Parliament's top environment advisor is challenging whoever is the next prime minister to follow Jacinda Ardern's lead and take charge of the plan for cutting greenhouse gas emissions.
Parliamentary Commissioner for the Environment Simon Upton reviewed the country's first plan for cutting planet-heating gases (called the Emissions Reduction Plan) and found Ardern's decision to chair the group leading the efforts was pivotal.
Under the Zero Carbon Act, whichever party is in charge has to come up with a plan to reduce emissions from cars, factories, farming, waste, electricity and other sources by meeting a series of five-yearly greenhouse gas budgets. "This is not an optional thing," Upton said.
The goal is getting New Zealand to net zero emissions by 2050.
While every government will have its own approach, Upton's review found Ardern's ability to use prime ministerial "heft and weight" was crucial during the first plan's writing.
"Only the prime minister can really call the shots... across multiple agencies," Upton told journalists at a briefing ahead of the release on Wednesday.
"Whoever aspires to be prime minister has got to be willing to get across this."
Delivery of the climate plan was delayed by Covid-19. But the review found progress was also hindered by the failure of some government agencies to allocate enough people and resources to the job. While the transport ministry made detailed calculations of the climate benefits of different policies, for example, others did not.
"Some ministries had done their research and were ahead of the game. Others were playing catch up all the way through," Upton said.
"Ministries knew this was coming, an Act was passed. It wasn't as if it was a surprise."
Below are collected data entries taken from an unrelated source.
(* ===== verification/CMonad.v ===== *)
(** * The computation monad

    C functions are modelled as functions from a state to an outcome and a
    state.  An outcome is a normal return or one of the ways in which the code
    leaves a function without returning: the two [longjmp]s of cmocka, process
    termination, undefined behaviour.  The state survives a [longjmp] (C
    globals are not rolled back), hence [outcome A * S] and not
    [outcome (A * S)]. *)
From S2P Require Import Prelude.

(** The ways a C computation ends. *)
Inductive outcome (A : Type) : Type :=
  | Ret (a : A)          (* normal return *)
  | LongJmp              (* cm_longjmp(global_run_test_env, 1) *)
  | AssertJmp            (* longjmp(global_expect_assert_env, 1) *)
  | Exit (status : Z)    (* exit(status) *)
  | Aborted              (* abort() *)
  | Undef                (* undefined behaviour: the C code may do anything *)
  | NoFuel.              (* the loop bound of the model was reached *)
Arguments Ret {A} a.
Arguments LongJmp {A}.
Arguments AssertJmp {A}.
Arguments Exit {A} status.
Arguments Aborted {A}.
Arguments Undef {A}.
Arguments NoFuel {A}.

(** Outcomes that do not return carry no value: they pass through every frame. *)
Definition outcome_bind {A B S : Type} (r : outcome A * S)
    (f : A -> S -> outcome B * S) : outcome B * S :=
  match r with
  | (Ret a, s) => f a s
  | (LongJmp, s) => (LongJmp, s)
  | (AssertJmp, s) => (AssertJmp, s)
  | (Exit c, s) => (Exit c, s)
  | (Aborted, s) => (Aborted, s)
  | (Undef, s) => (Undef, s)
  | (NoFuel, s) => (NoFuel, s)
  end.

Definition M (S A : Type) : Type := S -> outcome A * S.

#[export] Instance M_ret {S} : MRet (M S) := fun A a s => (Ret a, s).
#[export] Instance M_bind {S} : MBind (M S) := fun A B f m s => outcome_bind (m s) f.

Definition fails {S A} (o : forall B, outcome B) : M S A := fun s => (o A, s).
Definition longjmp {S A} : M S A := fails (@LongJmp).
Definition assert_longjmp {S A} : M S A := fails (@AssertJmp).
Definition libc_exit {S A} (status : Z) : M S A := fails (fun B => Exit status).
Definition libc_abort {S A} : M S A := fails (@Aborted).
Definition undef {S A} : M S A := fails (@Undef).
Definition no_fuel {S A} : M S A := fails (@NoFuel).
Definition gets {S A} (f : S -> A) : M S A := fun s => (Ret (f s), s).
Definition modify {S} (f : S -> S) : M S unit := fun s => (Ret tt, f s).
(** An access that is undefined behaviour when it has no value. *)
Definition deref {S A} (f : S -> option A) : M S A :=
  fun s => match f s with Some a => (Ret a, s) | None => (Undef, s) end.
Definition when {S} (b : bool) (m : M S unit) : M S unit :=
  if b then m else mret tt.

Section laws.
Context {S A B C : Type}.

Lemma bind_eq (m : M S A) (f : A -> M S B) s :
  (m ≫= f) s = outcome_bind (m s) f.
Proof. done. Qed.

(** The execution rule of sequencing: run the first part, continue. *)
Lemma bind_run (m : M S A) (f : A -> M S B) s a s' :
  m s = (Ret a, s') -> (m ≫= f) s = f a s'.
Proof. intros H. unfold mbind, M_bind. by rewrite H. Qed.

Lemma bind_longjmp (m : M S A) (f : A -> M S B) s s' :
  m s = (LongJmp, s') -> (m ≫= f) s = (LongJmp, s').
Proof. intros H. unfold mbind, M_bind. by rewrite H. Qed.

Lemma bind_ret_inv (m : M S A) (f : A -> M S B) s b s' :
  (m ≫= f) s = (Ret b, s') -> exists a s1, m s = (Ret a, s1) /\ f a s1 = (Ret b, s').
Proof. unfold mbind, M_bind. destruct (m s) as [[] s1]; simpl; naive_solver. Qed.

Lemma bind_assoc_run (m : M S A) (f : A -> M S B) (g : B -> M S C) s :
  ((m ≫= f) ≫= g) s = (m ≫= (fun a => f a ≫= g)) s.
Proof. unfold mbind, M_bind. by destruct (m s) as [[] ?]. Qed.

Lemma ret_run (a : A) (s : S) : (mret a : M S A) s = (Ret a, s).
Proof. done. Qed.

Lemma gets_run (f : S -> A) s : gets f s = (Ret (f s), s).
Proof. done. Qed.

Lemma modify_run (f : S -> S) s : modify f s = (Ret tt, f s).
Proof. done. Qed.

Lemma deref_run (f : S -> option A) s a : f s = Some a -> deref f s = (Ret a, s).
Proof. intros H. unfold deref. by rewrite H. Qed.
End laws.

(** [mrun H] runs the first computation of a sequence with the equation
    [H : m s = (Ret a, s')]; [mprim] uses the equations of the primitives. *)
Ltac mrun H := rewrite (bind_run _ _ _ _ _ H); cbn beta iota.
Ltac mprim :=
  match goal with
  | |- context [(mret ?a ≫= ?f) ?s] => rewrite (bind_run (mret a) f s a s (ret_run a s))
  | |- context [(gets ?g ≫= ?f) ?s] => rewrite (bind_run (gets g) f s _ _ (gets_run g s))
  | |- context [(modify ?g ≫= ?f) ?s] => rewrite (bind_run (modify g) f s _ _ (modify_run g s))
  end; cbn beta iota.
(* ===== verification/CStringTheorems.v ===== *)
(** * The string helpers implement their specifications

    [c_strreplace] against leftmost non-overlapping replacement, with the
    bounds of the buffer; [c_strmatch] against wildcard matching;
    [cmprepare_xml_attribute_string] against character-wise escaping. *)
From S2P Require Import Prelude CMonad CString.

(** ** Specifications *)

(** The buffer [b] holds the C string [s]. *)
Definition holds (b s : list ascii) : Prop := (NUL ∉ s) /\ exists t, b = s ++ NUL :: t.

(** [l ++ pat ++ r] starts with its first occurrence of [pat] after [l]. *)
Definition leftmost (pat l r : list ascii) : Prop :=
  forall l' r', l ++ pat ++ r = l' ++ pat ++ r' -> (length l <= length l')%nat.

(** [replaced complete pat repl s s']: [s'] is [s] with its occurrences of
    [pat], taken from the left and not overlapping, replaced by [repl]; all of
    them if [complete], else the first ones. *)
Inductive replaced (pat repl : list ascii) : bool -> list ascii -> list ascii -> Prop :=
  | replaced_none s : (forall l r, s <> l ++ pat ++ r) -> replaced pat repl true s s
  | replaced_stop s : replaced pat repl false s s
  | replaced_first complete l r r' : leftmost pat l r -> replaced pat repl complete r r' ->
      replaced pat repl complete (l ++ pat ++ r) (l ++ repl ++ r').

(** Wildcard matching: [*] matches any characters, [?] any one character. *)
Inductive glob : list ascii -> list ascii -> Prop :=
  | glob_nil : glob [] []
  | glob_star p l s : glob p s -> glob ("*"%char :: p) (l ++ s)
  | glob_any p c s : glob p s -> glob ("?"%char :: p) (c :: s)
  | glob_char p c s : c <> "*"%char -> glob p s -> glob (c :: p) (c :: s).

(** No two consecutive stars. *)
Fixpoint single_stars (p : list ascii) : bool :=
  match p with
  | c :: (d :: _) as p' =>
      negb (bool_decide (c = "*"%char) && bool_decide (d = "*"%char)) && single_stars p'
  | _ => true
  end.
(** Pointers to parameter checking functions: those of cmocka.c, and those of
    the program under test, which [Custom] numbers. *)
Inductive CheckParameterValue :=
  | Check_int_in_set | Check_uint_in_set | Check_not_in_set
  | Check_in_range | Check_not_in_range
  | Check_value | Check_not_value
  | Check_string | Check_not_string
  | Check_memory | Check_not_memory
  | Check_any
  | Custom (id : Z).

(** [struct CheckParameterEvent] *)
Record CheckParameterEvent := mkCheckParameterEvent {
  ev_location : SourceLocation;
  ev_parameter_name : string;
  ev_check_value : CheckParameterValue;
  ev_check_value_data : CMockaValueData;
}.

(** [struct SymbolValue]; [sv_name] may be NULL. *)
Record SymbolValue := mkSymbolValue {
  sv_name : option string;
  sv_location : SourceLocation;
  sv_value : CMockaValueData;
}.

(** [struct SymbolMapValue] *)
Record SymbolMapValue := mkSymbolMapValue {
  symbol_name : string;
  symbol_values_list_head : ListNode;
}.

(** [struct FuncOrderingValue] *)
Record FuncOrderingValue := mkFuncOrderingValue {
  fo_location : SourceLocation;
  fo_function : string;
}.

(** [struct CheckIntegerRange]; the struct's first member is the event. *)
Record CheckIntegerRange := mkCheckIntegerRange {
  cr_event : CheckParameterEvent;
  minimum : Z;
  maximum : Z;
}.

(** [struct CheckIntegerSet], [struct check_integer_set] and
    [struct check_unsigned_integer_set], which only differ in the signedness of
    the elements: the event and the array [set], whose storage follows the
    struct in the same allocation. *)
Record CheckIntegerSet := mkCheckIntegerSet {
  cs_event : CheckParameterEvent;
  set_elems : list Z;
  size_of_set : Z;
}.

(** [struct CheckMemoryData], with the copied memory that follows it. *)
Record CheckMemoryData := mkCheckMemoryData {
  cm_event : CheckParameterEvent;
  cm_memory : list Z;
  cm_size : Z;
}.

(** [struct MallocBlockInfoData] *)
Record MallocBlockInfoData := mkMallocBlockInfoData {
  mb_block : ptr;
  mb_allocated_size : Z;
  mb_size : Z;
  mb_location : SourceLocation;
  mb_node : ListNode;
}.

(** The content of a libc allocation or of a static list head. *)
Inductive Block :=
  | BListNode (n : ListNode)
  | BSymbolMapValue (v : SymbolMapValue)
  | BSymbolValue (v : SymbolValue)
  | BFuncOrderingValue (v : FuncOrderingValue)
  | BCheckParameterEvent (v : CheckParameterEvent)
  | BCheckIntegerRange (v : CheckIntegerRange)
  | BCheckIntegerSet (v : CheckIntegerSet)
  | BCheckMemoryData (v : CheckMemoryData).

(** Signal dispositions. *)
Inductive SignalFunction := SIG_DFL | SIG_IGN | Exception_handler | User_handler (id : Z).

(** ** The state *)

Record World := mkWorld {
  blocks : gmap ptr Block;  (* libc allocations and static list heads, by base address *)
  infos : gmap ptr MallocBlockInfoData;  (* headers of test_malloc() blocks, by header address *)
  raw : gmap ptr Z;  (* libc regions of test_malloc() blocks: base -> size *)
  bytes : gmap ptr Z;  (* byte-addressable data memory *)
  cm_error_message_enabled : Z;
  cm_error_message : option string;  (* None is NULL *)
  global_running_test : Z;
  global_expecting_assert : Z;
  global_last_failed_assert : option string;
  global_skip_test : Z;
  global_stop_test : Z;
  global_last_mock_value_location : SourceLocation;
  global_last_parameter_location : SourceLocation;
  global_last_call_ordering_location : SourceLocation;
  global_msg_output : Z;
  global_test_filter_pattern : option string;
  global_skip_filter_pattern : option string;
  env_checked : bool;  (* static of cm_get_output *)
  version_printed : bool;  (* static of cmprintf_group_start_tap *)
  xml_printed : Z;
  file_append : Z;
  signal_handlers : gmap Z SignalFunction;  (* the dispositions set with signal() *)
  default_signal_functions : list SignalFunction;
  stdout_text : string;  (* what was written to stdout *)
  stderr_text : string;  (* what was written to stderr *)
  files : gmap string string;  (* the files cmocka opens, by name *)
  environ : gmap string string;  (* getenv() *)
  state_vars : gmap ptr ptr;  (* the void * variables tests get the address of *)
  clock : nat;  (* number of clock_gettime() calls so far *)
  errno : Z;
}.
Before embarking on writing plan number two, Upton recommended the next government think through its stance on questions such as how much work should be done by carbon pricing versus regulation and subsidies, how much New Zealand should rely on forestry or carbon-cutting projects overseas to mop up emissions, and how much action should be done in the next few years versus starting long-term projects.
There would be trade-offs between how much to use the carbon price under the Emissions Trading Scheme (which affects petrol and electricity bills) versus incentives and regulation.
Once those questions were answered, officials would be better placed to go away and crunch the numbers to reveal the likely impacts on household bills, business costs and other aspects of life before Cabinet made its final decisions, the review concluded.
"What we had first time around was a lack of coherence at the front end and so officials going in all sorts of different directions trying to pull stuff together," Upton said.
"It's important we acknowledge this is a costly transition, but we want it to be the least cost possible," he said.
Despite identifying room for improvement when it came to implementation, Upton praised the Zero Carbon Act as a "very good piece of legislation" that was intended to take the politics out of getting New Zealand's greenhouse gases down.
He did not want to imply the plan was bad - but it could be made easier next time, he said.
"There was always going to be an element of learning by doing," he said.
The emissions plan process will be repeated many times, by many different governments between now and 2050.
Independent advisors at the Climate Change Commission will give the incoming government advice on the next set of emissions budgets after the October election, by the end of 2023.
The government will then have a year to pull together the country's second Emissions Reduction Plan.